Laminins affect T cell trafficking and allograft fate

Lymph nodes (LNs) are integral sites for the generation of immune tolerance and migration of CD4+ T cells, and induction of T-regs. Extracellular matrix proteins formed regions within the LN that were permissive for co-localization of alloantigen-presenting cells, alloreactive T cells, and T-regs. Laminin-411 is produced by vascular endothelial and promotes T cell migration. Laminin-511 and laminin-521 are also present in the endothelial basement membrane. However, laminin-511 and fails to promote T cell migration, although T cell co-stimulatory properties have been reported. Here they identified unique expression patterns of laminin proteins that correlated with alloantigen-specific immunity or immune tolerance in mice.

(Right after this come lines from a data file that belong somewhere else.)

Definition is_fb (o : mode_object) : bool := match o with KFb _ => true | _ => false end.
Definition is_crtc (o : mode_object) : bool := match o with KCrtc _ => true | _ => false end.
Definition is_plane (o : mode_object) : bool := match o with KPlane _ => true | _ => false end.
Definition is_connector (o : mode_object) : bool := match o with KConnector _ => true | _ => false end.

Definition drm_mode_object_find (id : Z) (is_type : mode_object → bool) : M st Z := find_object id is_type.

(** ** References *)

Definition add_ref (k : Z) (f : framebuffer) : framebuffer :=
  mk_fb (fb_id f) (fb_refcount f + k) (info f).

Definition drm_framebuffer_reference (p : Z) : M st unit := f ← fb_at p; put_obj p (KFb (add_ref 1 f)).

Definition put_ref (p : Z) (release : M st unit) : M st unit :=
  f ← fb_at p;
  put_obj p (KFb (add_ref (-1) f));;
  when (fb_refcount f - 1 =? 0) release.

(** Take the framebuffer off the list: one that is not on it has no links. *)
Definition drm_framebuffer_cleanup (p : Z) : M st unit :=
  s ← get;
  BUG_ON (negb (bool_decide (p ∈ fb_list s)));;
  modify (λ s, set_fb_list (remove_elem p (fb_list s)) (num_fb s - 1) s).

(** The driver's destroy callback: the clean-up, then the memory is freed (the
    buffer object, which i915 drops in between, belongs to the file Gem). *)
Definition destroy (p : Z) : M st unit := drm_framebuffer_cleanup p;; free p.

Definition drm_framebuffer_free (p : Z) : M st unit := destroy p.

Definition drm_framebuffer_free_bug : M st unit := BUG_ON true.

Definition drm_framebuffer_unreference (p : Z) : M st unit := put_ref p (drm_framebuffer_free p).
Definition __drm_framebuffer_unreference (p : Z) : M st unit := put_ref p drm_framebuffer_free_bug.

(** A framebuffer the driver has filled in, at [p]. *)
Definition drm_framebuffer_init (p : Z) (alloc : bool) : M st Z :=
  f ← fb_at p;
  put_obj p (KFb (mk_fb (fb_id f) 1 (info f)));;
  ret ← drm_mode_object_get p alloc;
  when (ret =? 0) (
    drm_framebuffer_reference p;;
    modify (λ s, set_fb_list (p :: fb_list s) (num_fb s + 1) s));;
  mret 0.

Definition __drm_framebuffer_lookup (id : Z) : M st Z := find_object id is_fb.

Definition drm_framebuffer_lookup (id : Z) : M st Z :=
  p ← __drm_framebuffer_lookup id;
  when (z2b p) (drm_framebuffer_reference p);;
  mret p.

Definition __drm_framebuffer_unregister (p : Z) (alloc : bool) : M st unit :=
  f ← fb_at p;
  on_idr (idr_remove (fb_id f) alloc);;
  put_obj p (with_id 0 (KFb f));;
  __drm_framebuffer_unreference p.

(** ** Modesetting *)

Definition with_old_fb (c : drm_crtc) : drm_crtc :=
  mk_kcrtc (crtc_id c) (crtc_fb c) (crtc_fb c) (invert_dimensions c) (mode_hdisplay c) (mode_vdisplay c) (crtc_x c) (crtc_y c).

(** The driver's set_config: it sees the crtcs and may change each of them. *)
Definition call_set_config (set : drm_mode_set) : M st Z :=
  s ← get;
  let crtcs p := match objs s !! p with Some (KCrtc c) => Some c | _ => None end in
  let '(ret, upd, a) := set_config (drv s) crtcs set in
  modify (set_drv a);;
  for_each (crtc_list s) (λ p, c ← crtc_at p; put_obj p (KCrtc (upd p c)));;
  mret ret.

Definition drm_mode_set_config_internal (set : drm_mode_set) : M st Z :=
  s ← get;
  for_each (crtc_list s) (λ p, c ← crtc_at p; put_obj p (KCrtc (with_old_fb c)));;
  ret ← call_set_config set;
  for_each (crtc_list s) (λ p,
    c ← crtc_at p;
    when (z2b (crtc_fb c)) (drm_framebuffer_reference (crtc_fb c));;
    when (z2b (crtc_old_fb c)) (drm_framebuffer_unreference (crtc_old_fb c)));;
  mret ret.

Definition no_fb (q : drm_plane) : drm_plane := mk_plane (plane_id q) 0 0 (format_types q).

Definition drm_plane_force_disable (p : Z) : M st unit :=
  q ← plane_at p;
  if plane_fb q =? 0 then mret tt else
  call (λ a, disable_plane a p);;
  __drm_framebuffer_unreference (plane_fb q);;
  put_obj p (KPlane (no_fb q)).

Definition drm_framebuffer_remove (p : Z) : M st unit :=
  f ← fb_at p;
  when (1 <? fb_refcount f) (
    s ← get;
    for_each (crtc_list s) (λ c,
      r ← crtc_at c;
      when (crtc_fb r =? p) (drm_mode_set_config_internal (mk_set c 0 0 0 None []);; mret tt));;
    for_each (plane_list s) (λ q,
      r ← plane_at q;
      when (plane_fb r =? p) (drm_plane_force_disable q)));;
  drm_framebuffer_unreference p.

(** ** Creating and removing framebuffers *)

Definition drm_helper_mode_fill_fb_struct (r : drm_mode_fb_cmd2) : fb_info :=
  let '(depth, bpp) := drm_fb_get_bpp_depth (pixel_format r) in
  mk_info (fbc_width r) (fbc_height r) (pitches r) (offsets r) depth bpp (pixel_format r).

(** The driver's fb_create: it may refuse the request; else it allocates the
    framebuffer at the address [p], fills it in and initialises it. *)
Definition fb_create (accept : bool) (p : Z) (r : drm_mode_fb_cmd2) (alloc : bool) : M st Z :=
  if negb accept then mret 0 else
  modify (λ s, set_objs (<[p := KFb (mk_fb 0 0 (drm_helper_mode_fill_fb_struct r))]> (objs s)) s);;
  drm_framebuffer_init p alloc;;
  mret p.

(** [struct drm_mode_config]'s bounds on the size. *)
Record fb_limits := mk_limits { min_width : Z; max_width : Z; min_height : Z; max_height : Z }.

Definition bad_size (l : fb_limits) (r : drm_mode_fb_cmd2) : bool :=
  (u32 (min_width l) >? fbc_width r) || (fbc_width r >? u32 (max_width l)) ||
  (u32 (min_height l) >? fbc_height r) || (fbc_height r >? u32 (max_height l)).

(** The end of both ADDFB ioctls: the result and [fb_id], if it is assigned. *)
Definition add_to_file (file : positive) (p : Z) : M st (Z * option Z) :=
  if p =? 0 then mret (- ENOMEM, None) else
  f ← fb_at p;
  l ← reads (λ s, fbs s !! file);
  modify (λ s, set_fbs (<[file := p :: l]> (fbs s)) s);;
  mret (0, Some (fb_id f)).

(** [struct drm_mode_fb_cmd]. *)
Record drm_mode_fb_cmd := mk_fb_cmd { or_width : Z; or_height : Z; or_pitch : Z; or_bpp : Z; or_depth : Z; or_handle : Z }.

Definition legacy_cmd (or : drm_mode_fb_cmd) : drm_mode_fb_cmd2 :=
  mk_fb_cmd2 (or_width or) (or_height or) (drm_mode_legacy_fb_format (or_bpp or) (or_depth or)) 0
    [or_handle or; 0; 0; 0] [or_pitch or; 0; 0; 0] [0; 0; 0; 0].

Definition drm_mode_addfb (modeset : bool) (l : fb_limits) (file : positive) (or : drm_mode_fb_cmd) (accept : bool) (p : Z) (alloc : bool)
    : M st (Z * option Z) :=
  let r := legacy_cmd or in
  if negb modeset then mret (- EINVAL, None) else
  if bad_size l r then mret (- EINVAL, None) else
  p ← fb_create accept p r alloc;
  add_to_file file p.

(** [interlaced]: DRM_MODE_FB_INTERLACED. *)
Definition drm_mode_addfb2 (modeset : bool) (interlaced : Z) (l : fb_limits) (file : positive) (r : drm_mode_fb_cmd2)
    (accept : bool) (p : Z) (alloc : bool) : M st (Z * option Z) :=
  if negb modeset then mret (- EINVAL, None) else
  if z2b (Z.land (fbc_flags r) (Z.lnot interlaced)) then mret (- EINVAL, None) else
  if bad_size l r then mret (- EINVAL, None) else
  ret ← reads (λ _, framebuffer_check r);
  if z2b ret then mret (ret, None) else
  p ← fb_create accept p r alloc;
  add_to_file file p.

(** The half of drm_mode_rmfb under fbs_lock and fb_lock: the framebuffer, 0 when
    the id is not one of the file's; the file's reference is the caller's now. *)
Definition rmfb_unregister (file : positive) (id : Z) (alloc : bool) : M st Z :=
  p ← __drm_framebuffer_lookup id;
  if p =? 0 then mret 0 else
  l ← reads (λ s, fbs s !! file);
  if negb (bool_decide (p ∈ l)) then mret 0 else
  __drm_framebuffer_unregister p alloc;;
  modify (λ s, set_fbs (<[file := remove_elem p l]> (fbs s)) s);;
  mret p.

Definition drm_mode_rmfb (modeset : bool) (file : positive) (id : Z) (alloc : bool) : M st Z :=
  if negb modeset then mret (- EINVAL) else
  p ← rmfb_unregister file id alloc;
  if p =? 0 then mret (- EINVAL) else
  drm_framebuffer_remove p;;
  mret 0.

(** The loop of drm_fb_release: the next element is read before the current one
    goes. *)
Fixpoint release_fbs (file : positive) (l : list Z) (alloc : bool) : M st unit :=
  match l with
  | [] => mret tt
  | p :: l =>
    __drm_framebuffer_unregister p alloc;;
    rest ← reads (λ s, fbs s !! file);
    modify (λ s, set_fbs (<[file := remove_elem p rest]> (fbs s)) s);;
    drm_framebuffer_remove p;;
    release_fbs file l alloc
  end.

(** The file is closed with its list. *)
Definition drm_fb_release (file : positive) (alloc : bool) : M st unit :=
  l ← reads (λ s, fbs s !! file);
  release_fbs file l alloc;;
  modify (λ s, set_fbs (delete file (fbs s)) s).

(** The result and, if there is a framebuffer, its data (of which the first
    pitch, the size, the depth and the bits per pixel are copied) and the handle
    that create_handle stores, if it is called. *)
Definition drm_mode_getfb (modeset : bool) (file : positive) (id : Z) : M st (Z * option (fb_info * option Z)) :=
  if negb modeset then mret (- EINVAL, None) else
  p ← drm_framebuffer_lookup id;
  if p =? 0 then mret (- EINVAL, None) else
  f ← fb_at p;
  '(ret, handle) ← match create_handle with
    | Some create => '(ret, handle) ← call (λ a, create a p file); mret (ret, Some handle)
    | None => mret (- ENODEV, None)
    end;
  drm_framebuffer_unreference p;;
  mret (ret, Some (info f, handle)).

(** ** Planes *)

Definition setplane_off (q : Z) : M st unit :=
  r ← plane_at q;
  call (λ a, disable_plane a q);;
  r' ← plane_at q;
  put_obj q (KPlane (no_fb r'));;
  when (z2b (plane_fb r)) (drm_framebuffer_unreference (plane_fb r)).

(** Why the framebuffer [f] is refused, or 0. *)
Definition setplane_check (rq : drm_mode_set_plane) (r : drm_plane) (f : framebuffer) : Z :=
  if negb (bool_decide (fb_format (info f) ∈ format_types r)) then - EINVAL else
  if source_outside (fb_width (info f)) (fb_height (info f)) (src_x rq) (src_y rq) (src_w rq) (src_h rq) then - ENOSPC else
  if dest_overflows (rq_crtc_x rq) (rq_crtc_y rq) (rq_crtc_w rq) (rq_crtc_h rq) then - ERANGE else 0.

(** The part under the modeset locks; the reference of the caller to [p] is the
    plane's then, or dropped. *)
Definition setplane_update (q c p : Z) (rq : drm_mode_set_plane) : M st Z :=
  ret ← call (λ a, update_plane a q c p rq);
  if ret =? 0 then
    r ← plane_at q;
    put_obj q (KPlane (mk_plane (plane_id r) c p (format_types r)));;
    when (z2b (plane_fb r)) (drm_framebuffer_unreference (plane_fb r));;
    mret 0
  else drm_framebuffer_unreference p;; mret ret.

(** The lookups before the locks: the plane, the crtc and the framebuffer, which
    is referenced, or the result of the ioctl. *)
Definition setplane_find (rq : drm_mode_set_plane) : M st (Z + Z * Z * Z) :=
  q ← drm_mode_object_find (rq_plane_id rq) is_plane;
  if q =? 0 then mret (inl (- ENOENT)) else
  if rq_fb_id rq =? 0 then setplane_off q;; mret (inl 0) else
  c ← drm_mode_object_find (rq_crtc_id rq) is_crtc;
  if c =? 0 then mret (inl (- ENOENT)) else
  p ← drm_framebuffer_lookup (rq_fb_id rq);
  if p =? 0 then mret (inl (- ENOENT)) else
  r ← plane_at q;
  f ← fb_at p;
  let ret := setplane_check rq r f in
  if z2b ret then drm_framebuffer_unreference p;; mret (inl ret) else mret (inr (q, c, p)).

Definition drm_mode_setplane (modeset : bool) (rq : drm_mode_set_plane) : M st Z :=
  if negb modeset then mret (- EINVAL) else
  r ← setplane_find rq;
  match r with
  | inl ret => mret ret
  | inr (q, c, p) => setplane_update q c p rq
  end.

(** ** Crtcs *)

(** [struct drm_mode_modeinfo]. *)
Record drm_mode_modeinfo := mk_modeinfo { mi_name : string; mi_type : Z; mi_tm : timings; mi_vrefresh : Z }.
Lemma fb_create_ok s ex p r accept : kms_ok s ex → objs s !! p = None → p ≠ 0 → id_left s = true →
  wp (fb_create accept p r true) s (λ p' s', fbs s' = fbs s ∧ (p' = 0 ∧ s' = s ∨
    p' = p ∧ kms_ok s' (bump p 1 ex) ∧ ∃ f, objs s' !! p = Some (KFb f) ∧ fb_id f ≠ 0)).
Proof.
  intros Hok Hp Hp0 Hleft. unfold fb_create. destruct accept; cbn [negb]; [|unfold wp; split; [done|by left]].
  apply wp_bind. eapply wp_of; [done|]. cbv beta. set (f0 := mk_fb 0 0 _). change (set_objs _ s) with (put_at p (KFb f0) s).
  apply wp_bind. unfold drm_framebuffer_init. apply wp_bind. eapply wp_of; [apply fb_at_run, put_at_eq|]. cbv beta. apply wp_bind.
  eapply wp_of; [eapply put_obj_run, put_at_eq|]. cbv beta.
  set (f1 := mk_fb (fb_id f0) 1 (info f0)).
  assert (put_at p (KFb f1) (put_at p (KFb f0) s) = put_at p (KFb f1) s) as -> by (unfold put_at, set_objs; cbn; by rewrite insert_insert_eq).
  apply wp_bind.
  destruct (object_get_run s ex p (KFb f1) true Hok) as (i & L & Hinv & [(id & Hrun & _ & Hid & Hno & Hused)|(ret & n & _ & Hret & Hget & _)]).
  - eapply wp_of; [exact Hrun|]. cbv beta. cbn [Z.eqb when]. apply wp_bind, wp_bind.
    unfold drm_framebuffer_reference. apply wp_bind. eapply wp_of; [apply fb_at_run, put_at_eq|]. cbv beta.
    eapply wp_of; [eapply put_obj_run, put_at_eq|]. cbv beta. eapply wp_of; [done|]. cbv beta. unfold wp, mret, M_ret.
    split; [done|]. right. split; [done|].
    match goal with |- kms_ok ?x _ ∧ _ => set (s' := x) end. set (f2 := mk_fb id 2 (info f0)).
    assert (s' = mk_kms (<[p := KFb f2]> (objs s)) i (p :: fb_list s) (num_fb s + 1) (crtc_list s) (plane_list s) (num_connector s)
      (fbs s) (event_space s) (drv s)) as -> by (unfold s', put_at, set_objs; cbn; by rewrite insert_insert_eq).
    split; [|exists f2; split; [apply lookup_insert_eq|done]].
    exact (kms_ok_new s ex p (KFb f2) i L _ _ _ (num_fb s + 1) (num_connector s) Hok Hp Hp0 Hid Hno Hinv Hused
      (λ _, eq_refl) eq_refl eq_refl eq_refl (λ f Hf, ltac:(by injection Hf as <-))).
  - exfalso. destruct (k_idr _ _ Hok) as [L0 Hinv0]. unfold id_left in Hleft.
    destruct (idr_get_new_above 1 1 true (crtc_idr s)) as [[[ret1 n1] i1]|] eqn:Hone; [|done]. apply Z.eqb_eq in Hleft as ->.
    destruct (idr_get_again L0 (crtc_idr s) 1 p 1 n1 i1 Hinv0 ltac:(unfold INT_MIN, INT_MAX; lia) Hone) as (? & ? & ? & Hg & _). congruence.
Qed.

Lemma addfb_tail_ok s ex file l r accept p : kms_ok s ex → fbs s !! file = Some l → objs s !! p = None → p ≠ 0 → id_left s = true →
  wp (p ← fb_create accept p r true; add_to_file file p) s (λ _ s', kms_ok s' ex).
Proof.
  intros Hok Hl Hp Hp0 Hleft. apply wp_bind. eapply wp_mono; [exact (fb_create_ok s ex p r accept Hok Hp Hp0 Hleft)|].
  intros p' s' (Hfbs & [(-> & ->)|(-> & Hok' & f & Hf & Hid)]); cbv beta; [done|].
  eapply (add_to_file_ok s' ex file l p f); [done|by rewrite Hfbs|done|done|]. rewrite Hfbs.
  apply (k_none _ _ Hok p). intros [g Hg]. congruence.
Qed.

Lemma check_planes_total r hsub vsub n : length (handles r) = 4%nat → length (pitches r) = 4%nat → length (offsets r) = 4%nat →
  ∀ i, (i + n <= 4)%nat → ∃ ret, check_planes r hsub vsub n i = Some ret.
Proof.
  intros Hh Hp Ho. induction n as [|n IH]; intros i Hi; [by exists 0|]. cbn [check_planes].
  destruct (lookup_lt_is_Some_2 (handles r) i) as [h ->]; [lia|]. destruct (lookup_lt_is_Some_2 (pitches r) i) as [q ->]; [lia|].
  destruct (lookup_lt_is_Some_2 (offsets r) i) as [o ->]; [lia|]. cbn.
  destruct (h =? 0); [by eexists|]. destruct (UINT_MAX <? _); [by eexists|]. destruct (UINT_MAX <? _); [by eexists|].
  destruct (q <? _); [by eexists|]. apply IH. lia.
Qed.

Lemma framebuffer_check_total r : length (handles r) = 4%nat → length (pitches r) = 4%nat → length (offsets r) = 4%nat →
  ∃ ret, framebuffer_check r = Some ret.
Proof.
  intros Hh Hp Ho. unfold framebuffer_check. destruct (z2b (format_check r)); [by eexists|].
  destruct ((fbc_width r =? 0) || _); [by eexists|]. destruct ((fbc_height r =? 0) || _); [by eexists|].
  apply check_planes_total; [done..|]. unfold drm_format_num_planes. destruct (format_case _) as [[]|]; cbn; lia.
Qed.
Lemma crtc_in_use_run m c : mesh_ok m → drm_helper_crtc_in_use c m = Some (crtc_used m c, m).
Proof.
  intros Hok. unfold drm_helper_crtc_in_use. rewrite get_bind. apply any_run. intros p Hp.
  apply (o_encoders _ Hok) in Hp as [k Hk]. rewrite (M_bind_Some _ _ _ _ _ (encoder_at_run m p k Hk)), Hk.
  destruct (enc_crtc k =? c); [|done]. by rewrite encoder_in_use_run.
Qed.

Lemma encoder_used_spec m e : mesh_ok m → encoder_used m e = true ↔ ∃ p k, connectors m !! p = Some k ∧ conn_encoder k = e.
Proof.
  intros Hok. unfold encoder_used. rewrite existsb_exists. setoid_rewrite <- list_elem_of_In. split.
  - intros (p & _ & Hp). destruct (connectors m !! p) as [k|] eqn:Hk; [|done]. exists p, k. split; [done|]. by apply Z.eqb_eq.
  - intros (p & k & Hk & <-). exists p. split; [apply (o_connectors _ Hok); by eexists|]. rewrite Hk. apply Z.eqb_refl.
Qed.

Lemma crtc_used_spec m c : mesh_ok m →
  crtc_used m c = true ↔ ∃ e k p q, encoders m !! e = Some k ∧ enc_crtc k = c ∧ connectors m !! p = Some q ∧ conn_encoder q = e.
Proof.
  intros Hok. unfold crtc_used. rewrite existsb_exists. setoid_rewrite <- list_elem_of_In. split.
  - intros (e & _ & He). destruct (encoders m !! e) as [k|] eqn:Hk; [|done]. apply andb_true_iff in He as [Hc Hu].
    apply (encoder_used_spec m e Hok) in Hu as (p & q & Hq & Hqe). exists e, k, p, q. split_and!; try done. by apply Z.eqb_eq.
  - intros (e & k & p & q & Hk & <- & Hq & Hqe). exists e. split; [apply (o_encoders _ Hok); by eexists|]. rewrite Hk, Z.eqb_refl. cbn.
    apply encoder_used_spec; [done|]. by exists p, q.
Qed.

(** The wires alone decide. *)
Lemma used_same m m' : connectors m' = connectors m → connector_order m' = connector_order m → ∀ e, encoder_used m' e = encoder_used m e.
Proof. intros Hc Ho e. unfold encoder_used. by rewrite Hc, Ho. Qed.
Lemma crtc_used_same m m' : encoders m' = encoders m → encoder_order m' = encoder_order m → (∀ e, encoder_used m' e = encoder_used m e) →
  ∀ c, crtc_used m' c = crtc_used m c.
Proof.
  intros He Ho Hu c. unfold crtc_used. rewrite He, Ho. clear Ho. induction (encoder_order m) as [|p l IH]; [done|]. cbn. rewrite IH.
  destruct (encoders m !! p); [by rewrite Hu|done].
Qed.

(** ** Switching off what is not used *)

(** Encoders that feed nothing drive nothing; crtcs are enabled exactly if they are
    used, and show nothing else. *)
Definition consistent m : Prop :=
  (∀ e k, encoders m !! e = Some k → enc_crtc k = 0 ∨ encoder_used m e = true) ∧
  (∀ c k, crtcs m !! c = Some k → enabled k = crtc_used m c ∧ (enabled k = false → hc_fb k = 0)).

(** A crtc after an operation that may switch it off; [used]: it is used then. *)
Definition only_off (used : bool) (k k' : helper_crtc) : Prop :=
  hc_x k' = hc_x k ∧ hc_y k' = hc_y k ∧ hc_mode k' = hc_mode k ∧ hwmode k' = hwmode k ∧
  (hc_fb k' = hc_fb k ∨ used = false ∧ hc_fb k' = 0).

(** The connector [p], with something plugged in, is fed by [e], which [c] drives. *)
Definition lit (p e c : Z) m : Prop := ∃ k x, connectors m !! p = Some k ∧ conn_status k ≠ connector_status_disconnected ∧
  conn_encoder k = e ∧ encoders m !! e = Some x ∧ enc_crtc x = c.

Lemma lit_used p e c m : mesh_ok m → lit p e c m → crtc_used m c = true.
Proof. intros Hok (k & x & Hk & _ & He & Hx & Hc). apply crtc_used_spec; [done|]. by exists e, x, p, k. Qed.

(** Wires are only cut. *)
Definition wires_cut m m' : Prop :=
  (∀ p k', connectors m' !! p = Some k' → conn_encoder k' = 0 ∨ ∃ k, connectors m !! p = Some k ∧ conn_encoder k = conn_encoder k') ∧
  (∀ p k', encoders m' !! p = Some k' → enc_crtc k' = 0 ∨ ∃ k, encoders m !! p = Some k ∧ enc_crtc k = enc_crtc k').

Lemma wires_cut_same m m' : connectors m' = connectors m → encoders m' = encoders m → wires_cut m m'.
Proof. intros Hc He. split; intros p k' Hk'; right; exists k'; split; congruence. Qed.
Lemma wires_cut_trans m1 m2 m3 : wires_cut m1 m2 → wires_cut m2 m3 → wires_cut m1 m3.
Proof.
  intros [C1 E1] [C2 E2]. split; intros p k Hk.
  - destruct (C2 p k Hk) as [?|(k2 & Hk2 & Heq)]; [by left|]. destruct (C1 p k2 Hk2) as [?|(k1 & Hk1 & ?)]; [left; lia|right; exists k1; split; [done|lia]].
  - destruct (E2 p k Hk) as [?|(k2 & Hk2 & Heq)]; [by left|]. destruct (E1 p k2 Hk2) as [?|(k1 & Hk1 & ?)]; [left; lia|right; exists k1; split; [done|lia]].
Qed.
Lemma wires_cut_used m m' c : mesh_ok m → mesh_ok m' → wires_cut m m' → c ≠ 0 → crtc_used m' c = true → crtc_used m c = true.
Proof.
  intros Hok Hok' [Hc He] Hc0 (e & k & p & q & Hk & Hkc & Hq & Hqe)%crtc_used_spec; [|done]. apply crtc_used_spec; [done|].
  assert (e ≠ 0) as He0 by (intros ->; destruct (o_null _ Hok') as [_ Hn]; congruence).
  destruct (He e k Hk) as [|(k0 & Hk0 & Hk0c)]; [congruence|]. destruct (Hc p q Hq) as [|(q0 & Hq0 & Hq0e)]; [congruence|].
  exists e, k0, p, q0. split_and!; congruence.
Qed.

Lemma drop_loop_ok m : mesh_ok m →
  wp (for_each (connector_order m) drop_disconnected) m (λ _ m', mesh_ok m' ∧ shape m m' ∧ crtcs m' = crtcs m ∧ wires_cut m m' ∧
    encoders m' = encoders m ∧ ∀ p k, connectors m !! p = Some k → conn_status k ≠ connector_status_disconnected → connectors m' !! p = Some k).
Proof.
  intros Hok. eapply wp_mono; [apply (for_each_inv (λ m', mesh_ok m' ∧ shape m m' ∧ crtcs m' = crtcs m ∧ wires_cut m m' ∧
    encoders m' = encoders m ∧ ∀ p k, connectors m !! p = Some k → conn_status k ≠ connector_status_disconnected → connectors m' !! p = Some k) (λ _ _, True))|].
  - intros p m1 Hp (Hok1 & Hsh & Hc & Hw & He & Hkeep). unfold drop_disconnected. apply wp_connector; [done|by destruct Hsh as (_ & _ & -> & _)|].
    intros k Hk. destruct (conn_encoder k =? 0); [done|]. case_bool_decide as Hst; cbn [when]; [|done].
    eapply wp_of; [by apply upd_connector_run|]. split; [|done].
    split; [apply (upd_connector_ok m1 p k _ Hok1 Hk); by left|]. split; [eapply shape_trans; [done|]; by eapply upd_connector_shape|].
    split; [done|]. split; [|split; [done|]].
    + eapply wires_cut_trans; [exact Hw|]. split; cbn; [|intros q x Hx; right; by exists x].
      intros q x [[<- <-]|[_ Hx]]%lookup_insert_Some; [by left|right; by exists x].
    + intros q x Hx Hs. cbn. specialize (Hkeep q x Hx Hs). rewrite lookup_insert_ne; [done|]. intros ->. congruence.
  - do 3 (split; [done|]). split; [by apply wires_cut_same|done].
  - by intros ? m' [? _].
Qed.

Laminin α4 (R&D Systems Inc.) and LN-511 were used for in vitro experiments. The ratio of laminin α4 to laminin α5 was greater in domains within tolerant LNs, compared with immune LNs, and blocking laminin α4 function or inducing laminin α5 overexpression disrupted T cell and dendritic cells localization These data again were commensurate with the in vitro migration results whereby laminin α5 impeded while α4 permitted migration through the endothelium and associated basement membrane. Furthermore, reducing α4 laminin circumvented tolerance induction and induced cardiac allograft inflammation and rejection in murine models. This work identifies laminins as potential targets for immune modulation.